(** * Shallow embedding of the COVID-19 hospitalization dashboard pipeline
    (src/main.py): preprocessing, canonical slice, filters, default-state
    restriction, the two aggregations and the loader.

    A pandas DataFrame is modelled as a list of column labels together with
    a list of rows; a row maps column labels to cell values (an association
    list, first match wins).  Cells are strings, integers, floats (as
    rationals: float64 rounding is abstracted away), timestamps or the
    missing value (NaN / NaT / None).  Operations that raise in Python
    return [None] (or an [Err]). *)

From Stdlib Require Import String Ascii ZArith QArith List Bool Lia
  Permutation Sorted.
Import ListNotations.
Open Scope string_scope.
Open Scope Z_scope.

(* ------------------------------------------------------------------ *)
(** ** Cell values *)

Record date := mkDate { year : Z; month : Z; day : Z }.

Inductive value :=
| VStr (s : string)
| VInt (z : Z)
| VFloat (q : Q)
| VDate (d : date)
| VNull.

Definition date_eqb (a b : date) : bool :=
  Z.eqb (year a) (year b) && Z.eqb (month a) (month b) && Z.eqb (day a) (day b).

(** Chronological order on timestamps (all at midnight). *)
Definition date_leb (a b : date) : bool :=
  Z.ltb (year a) (year b)
  || (Z.eqb (year a) (year b)
      && (Z.ltb (month a) (month b)
          || (Z.eqb (month a) (month b) && Z.leb (day a) (day b)))).

(** Element-wise [==] of pandas: numbers compare by value across int and
    float, a missing value is equal to nothing (NaN != NaN, NaT != NaT). *)
Definition value_eqb (a b : value) : bool :=
  match a, b with
  | VStr x, VStr y => String.eqb x y
  | VInt x, VInt y => Z.eqb x y
  | VInt x, VFloat y => Qeq_bool (inject_Z x) y
  | VFloat x, VInt y => Qeq_bool x (inject_Z y)
  | VFloat x, VFloat y => Qeq_bool x y
  | VDate x, VDate y => date_eqb x y
  | _, _ => false
  end.

Definition is_null (v : value) : bool :=
  match v with VNull => true | _ => false end.

Definition is_numeric (v : value) : bool :=
  match v with VInt _ | VFloat _ => true | _ => false end.

Definition to_Q (v : value) : Q :=
  match v with VInt z => inject_Z z | VFloat q => q | _ => 0%Q end.

(** [Series.isin(vals)]: hash-based membership, under which NaN matches NaN. *)
Definition isin (v : value) (vals : list value) : bool :=
  if is_null v then existsb is_null vals else existsb (value_eqb v) vals.

(* ------------------------------------------------------------------ *)
(** ** Python string methods on 8-bit (Latin-1) strings *)

Definition is_ws (c : ascii) : bool :=
  let n := nat_of_ascii c in
  ((9 <=? n) && (n <=? 13))%nat || ((28 <=? n) && (n <=? 32))%nat
  || (n =? 133)%nat || (n =? 160)%nat.

(** [str.lower] on one character. *)
Definition lower_char (c : ascii) : ascii :=
  let n := nat_of_ascii c in
  if ((65 <=? n) && (n <=? 90))%nat
     || ((192 <=? n) && (n <=? 222) && negb (n =? 215))%nat
  then ascii_of_nat (n + 32) else c.

Fixpoint map_str (f : ascii -> ascii) (s : string) : string :=
  match s with
  | EmptyString => EmptyString
  | String c r => String (f c) (map_str f r)
  end.

Fixpoint lstrip (s : string) : string :=
  match s with
  | EmptyString => EmptyString
  | String c r => if is_ws c then lstrip r else s
  end.

Fixpoint rstrip (s : string) : string :=
  match s with
  | EmptyString => EmptyString
  | String c r =>
      match rstrip r with
      | EmptyString => if is_ws c then EmptyString else String c EmptyString
      | r' => String c r'
      end
  end.

(** [str.strip()] *)
Definition strip (s : string) : string := rstrip (lstrip s).

(** [str.lower()] *)
Definition str_lower (s : string) : string := map_str lower_char s.

(** [str.replace(" ", "_")] *)
Definition replace_space (s : string) : string :=
  map_str (fun c => if Ascii.eqb c " "%char then "_"%char else c) s.

(** [str.zfill(width)] *)
Definition zfill (width : nat) (s : string) : string :=
  let n := String.length s in
  if (width <=? n)%nat then s
  else
    let pad := String.concat "" (repeat "0" (width - n)) in
    match s with
    | String c r =>
        if Ascii.eqb c "+"%char || Ascii.eqb c "-"%char
        then String c (pad ++ r) else pad ++ s
    | EmptyString => pad
    end.

(** [re.sub(r"\.0$", "", s)]: [$] matches at the end of the string and
    just before a final newline. *)
Definition strip_dot0 (s : string) : string :=
  match rev (list_ascii_of_string s) with
  | c0 :: c1 :: t =>
      if Ascii.eqb c0 "0"%char && Ascii.eqb c1 "."%char
      then string_of_list_ascii (rev t)
      else match t with
           | c2 :: t' =>
               if Ascii.eqb c0 "010"%char && Ascii.eqb c1 "0"%char
                  && Ascii.eqb c2 "."%char
               then string_of_list_ascii (rev (c0 :: t'))
               else s
           | [] => s
           end
  | _ => s
  end.

(* ------------------------------------------------------------------ *)
(** ** Conversions: [astype(str)], [to_datetime(format="%Y%m%d")],
    [to_numeric] *)

Definition digit_char (k : Z) : ascii := ascii_of_nat (48 + Z.to_nat k).

Fixpoint nat_digits (fuel : nat) (n : Z) (acc : string) : string :=
  match fuel with
  | O => acc
  | S f =>
      let acc' := String (digit_char (n mod 10)) acc in
      if n <? 10 then acc' else nat_digits f (n / 10) acc'
  end.

(** Decimal notation of a non-negative integer. *)
Definition string_of_nonneg (n : Z) : string :=
  nat_digits (S (Z.to_nat (Z.log2 n))) n "".

Definition string_of_Z (z : Z) : string :=
  if z <? 0 then "-" ++ string_of_nonneg (- z) else string_of_nonneg z.

Fixpoint frac_digits (fuel : nat) (r : Z) (d : Z) : string :=
  match fuel with
  | O => ""
  | S f =>
      if r =? 0 then ""
      else String (digit_char ((10 * r) / d)) (frac_digits f ((10 * r) mod d) d)
  end.

(** [repr] of a float: integral values print with a trailing [.0]. *)
Definition float_repr (q : Q) : string :=
  let n := Qnum q in
  let d := Zpos (Qden q) in
  let a := Z.abs n in
  (if n <? 0 then "-" else "") ++ string_of_nonneg (a / d) ++ "."
  ++ (if a mod d =? 0 then "0" else frac_digits 17 (a mod d) d).

Definition pad2 (z : Z) : string :=
  if z <? 10 then "0" ++ string_of_Z z else string_of_Z z.

Definition date_repr (d : date) : string :=
  string_of_Z (year d) ++ "-" ++ pad2 (month d) ++ "-" ++ pad2 (day d).

(** [Series.astype(str)] on one cell. *)
Definition astype_str (v : value) : string :=
  match v with
  | VStr s => s
  | VInt z => string_of_Z z
  | VFloat q => float_repr q
  | VDate d => date_repr d
  | VNull => "nan"
  end.

Definition is_digit (c : ascii) : bool :=
  ((48 <=? nat_of_ascii c) && (nat_of_ascii c <=? 57))%nat.

Definition digit_value (c : ascii) : Z := Z.of_nat (nat_of_ascii c - 48).

Definition digits_to_Z (l : list ascii) : Z :=
  fold_left (fun acc c => 10 * acc + digit_value c) l 0.

Definition leap_year (y : Z) : bool :=
  (Z.eqb (y mod 4) 0 && negb (Z.eqb (y mod 100) 0)) || Z.eqb (y mod 400) 0.

Definition days_in_month (y m : Z) : Z :=
  if Z.eqb m 2 then (if leap_year y then 29 else 28)
  else if Z.eqb m 4 || Z.eqb m 6 || Z.eqb m 9 || Z.eqb m 11 then 30
  else 31.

• • • •

PROBLEM — Go through the entries above and restate each one exactly.

REPLY —
(** * Shallow embedding of the COVID-19 hospitalization dashboard pipeline
    (src/main.py): preprocessing, canonical slice, filters, default-state
    restriction, the two aggregations and the loader.

    A pandas DataFrame is modelled as a list of column labels together with
    a list of rows; a row maps column labels to cell values (an association
    list, first match wins).  Cells are strings, integers, floats (as
    rationals: float64 rounding is abstracted away), timestamps or the
    missing value (NaN / NaT / None).  Operations that raise in Python
    return [None] (or an [Err]). *)

From Stdlib Require Import String Ascii ZArith QArith List Bool Lia
  Permutation Sorted.
Import ListNotations.
Open Scope string_scope.
Open Scope Z_scope.

(* ------------------------------------------------------------------ *)
(** ** Cell values *)

Record date := mkDate { year : Z; month : Z; day : Z }.

Inductive value :=
| VStr (s : string)
| VInt (z : Z)
| VFloat (q : Q)
| VDate (d : date)
| VNull.

Definition date_eqb (a b : date) : bool :=
  Z.eqb (year a) (year b) && Z.eqb (month a) (month b) && Z.eqb (day a) (day b).

(** Chronological order on timestamps (all at midnight). *)
Definition date_leb (a b : date) : bool :=
  Z.ltb (year a) (year b)
  || (Z.eqb (year a) (year b)
      && (Z.ltb (month a) (month b)
          || (Z.eqb (month a) (month b) && Z.leb (day a) (day b)))).

(** Element-wise [==] of pandas: numbers compare by value across int and
    float, a missing value is equal to nothing (NaN != NaN, NaT != NaT). *)
Definition value_eqb (a b : value) : bool :=
  match a, b with
  | VStr x, VStr y => String.eqb x y
  | VInt x, VInt y => Z.eqb x y
  | VInt x, VFloat y => Qeq_bool (inject_Z x) y
  | VFloat x, VInt y => Qeq_bool x (inject_Z y)
  | VFloat x, VFloat y => Qeq_bool x y
  | VDate x, VDate y => date_eqb x y
  | _, _ => false
  end.

Definition is_null (v : value) : bool :=
  match v with VNull => true | _ => false end.

Definition is_numeric (v : value) : bool :=
  match v with VInt _ | VFloat _ => true | _ => false end.

Definition to_Q (v : value) : Q :=
  match v with VInt z => inject_Z z | VFloat q => q | _ => 0%Q end.

(** [Series.isin(vals)]: hash-based membership, under which NaN matches NaN. *)
Definition isin (v : value) (vals : list value) : bool :=
  if is_null v then existsb is_null vals else existsb (value_eqb v) vals.

(* ------------------------------------------------------------------ *)
(** ** Python string methods on 8-bit (Latin-1) strings *)

Definition is_ws (c : ascii) : bool :=
  let n := nat_of_ascii c in
  ((9 <=? n) && (n <=? 13))%nat || ((28 <=? n) && (n <=? 32))%nat
  || (n =? 133)%nat || (n =? 160)%nat.

(** [str.lower] on one character. *)
Definition lower_char (c : ascii) : ascii :=
  let n := nat_of_ascii c in
  if ((65 <=? n) && (n <=? 90))%nat
     || ((192 <=? n) && (n <=? 222) && negb (n =? 215))%nat
  then ascii_of_nat (n + 32) else c.

Fixpoint map_str (f : ascii -> ascii) (s : string) : string :=
  match s with
  | EmptyString => EmptyString
  | String c r => String (f c) (map_str f r)
  end.

Fixpoint lstrip (s : string) : string :=
  match s with
  | EmptyString => EmptyString
  | String c r => if is_ws c then lstrip r else s
  end.

Fixpoint rstrip (s : string) : string :=
  match s with
  | EmptyString => EmptyString
  | String c r =>
      match rstrip r with
      | EmptyString => if is_ws c then EmptyString else String c EmptyString
      | r' => String c r'
      end
  end.

(** [str.strip()] *)
Definition strip (s : string) : string := rstrip (lstrip s).

(** [str.lower()] *)
Definition str_lower (s : string) : string := map_str lower_char s.

(** [str.replace(" ", "_")] *)
Definition replace_space (s : string) : string :=
  map_str (fun c => if Ascii.eqb c " "%char then "_"%char else c) s.

(** [str.zfill(width)] *)
Definition zfill (width : nat) (s : string) : string :=
  let n := String.length s in
  if (width <=? n)%nat then s
  else
    let pad := String.concat "" (repeat "0" (width - n)) in
    match s with
    | String c r =>
        if Ascii.eqb c "+"%char || Ascii.eqb c "-"%char
        then String c (pad ++ r) else pad ++ s
    | EmptyString => pad
    end.

(** [re.sub(r"\.0$", "", s)]: [$] matches at the end of the string and
    just before a final newline. *)
Definition strip_dot0 (s : string) : string :=
  match rev (list_ascii_of_string s) with
  | c0 :: c1 :: t =>
      if Ascii.eqb c0 "0"%char && Ascii.eqb c1 "."%char
      then string_of_list_ascii (rev t)
      else match t with
           | c2 :: t' =>
               if Ascii.eqb c0 "010"%char && Ascii.eqb c1 "0"%char
                  && Ascii.eqb c2 "."%char
               then string_of_list_ascii (rev (c0 :: t'))
               else s
           | [] => s
           end
  | _ => s
  end.

(* ------------------------------------------------------------------ *)
(** ** Conversions: [astype(str)], [to_datetime(format="%Y%m%d")],
    [to_numeric] *)

Definition digit_char (k : Z) : ascii := ascii_of_nat (48 + Z.to_nat k).

Fixpoint nat_digits (fuel : nat) (n : Z) (acc : string) : string :=
  match fuel with
  | O => acc
  | S f =>
      let acc' := String (digit_char (n mod 10)) acc in
      if n <? 10 then acc' else nat_digits f (n / 10) acc'
  end.

(** Decimal notation of a non-negative integer. *)
Definition string_of_nonneg (n : Z) : string :=
  nat_digits (S (Z.to_nat (Z.log2 n))) n "".

Definition string_of_Z (z : Z) : string :=
  if z <? 0 then "-" ++ string_of_nonneg (- z) else string_of_nonneg z.

Fixpoint frac_digits (fuel : nat) (r : Z) (d : Z) : string :=
  match fuel with
  | O => ""
  | S f =>
      if r =? 0 then ""
      else String (digit_char ((10 * r) / d)) (frac_digits f ((10 * r) mod d) d)
  end.

(** [repr] of a float: integral values print with a trailing [.0]. *)
Definition float_repr (q : Q) : string :=
  let n := Qnum q in
  let d := Zpos (Qden q) in
  let a := Z.abs n in
  (if n <? 0 then "-" else "") ++ string_of_nonneg (a / d) ++ "."
  ++ (if a mod d =? 0 then "0" else frac_digits 17 (a mod d) d).

Definition pad2 (z : Z) : string :=
  if z <? 10 then "0" ++ string_of_Z z else string_of_Z z.

Definition date_repr (d : date) : string :=
  string_of_Z (year d) ++ "-" ++ pad2 (month d) ++ "-" ++ pad2 (day d).

(** [Series.astype(str)] on one cell. *)
Definition astype_str (v : value) : string :=
  match v with
  | VStr s => s
  | VInt z => string_of_Z z
  | VFloat q => float_repr q
  | VDate d => date_repr d
  | VNull => "nan"
  end.

Definition is_digit (c : ascii) : bool :=
  ((48 <=? nat_of_ascii c) && (nat_of_ascii c <=? 57))%nat.

Definition digit_value (c : ascii) : Z := Z.of_nat (nat_of_ascii c - 48).

Definition digits_to_Z (l : list ascii) : Z :=
  fold_left (fun acc c => 10 * acc + digit_value c) l 0.

Definition leap_year (y : Z) : bool :=
  (Z.eqb (y mod 4) 0 && negb (Z.eqb (y mod 100) 0)) || Z.eqb (y mod 400) 0.

Definition days_in_month (y m : Z) : Z :=
  if Z.eqb m 2 then (if leap_year y then 29 else 28)
  else if Z.eqb m 4 || Z.eqb m 6 || Z.eqb m 9 || Z.eqb m 11 then 30
  else 31.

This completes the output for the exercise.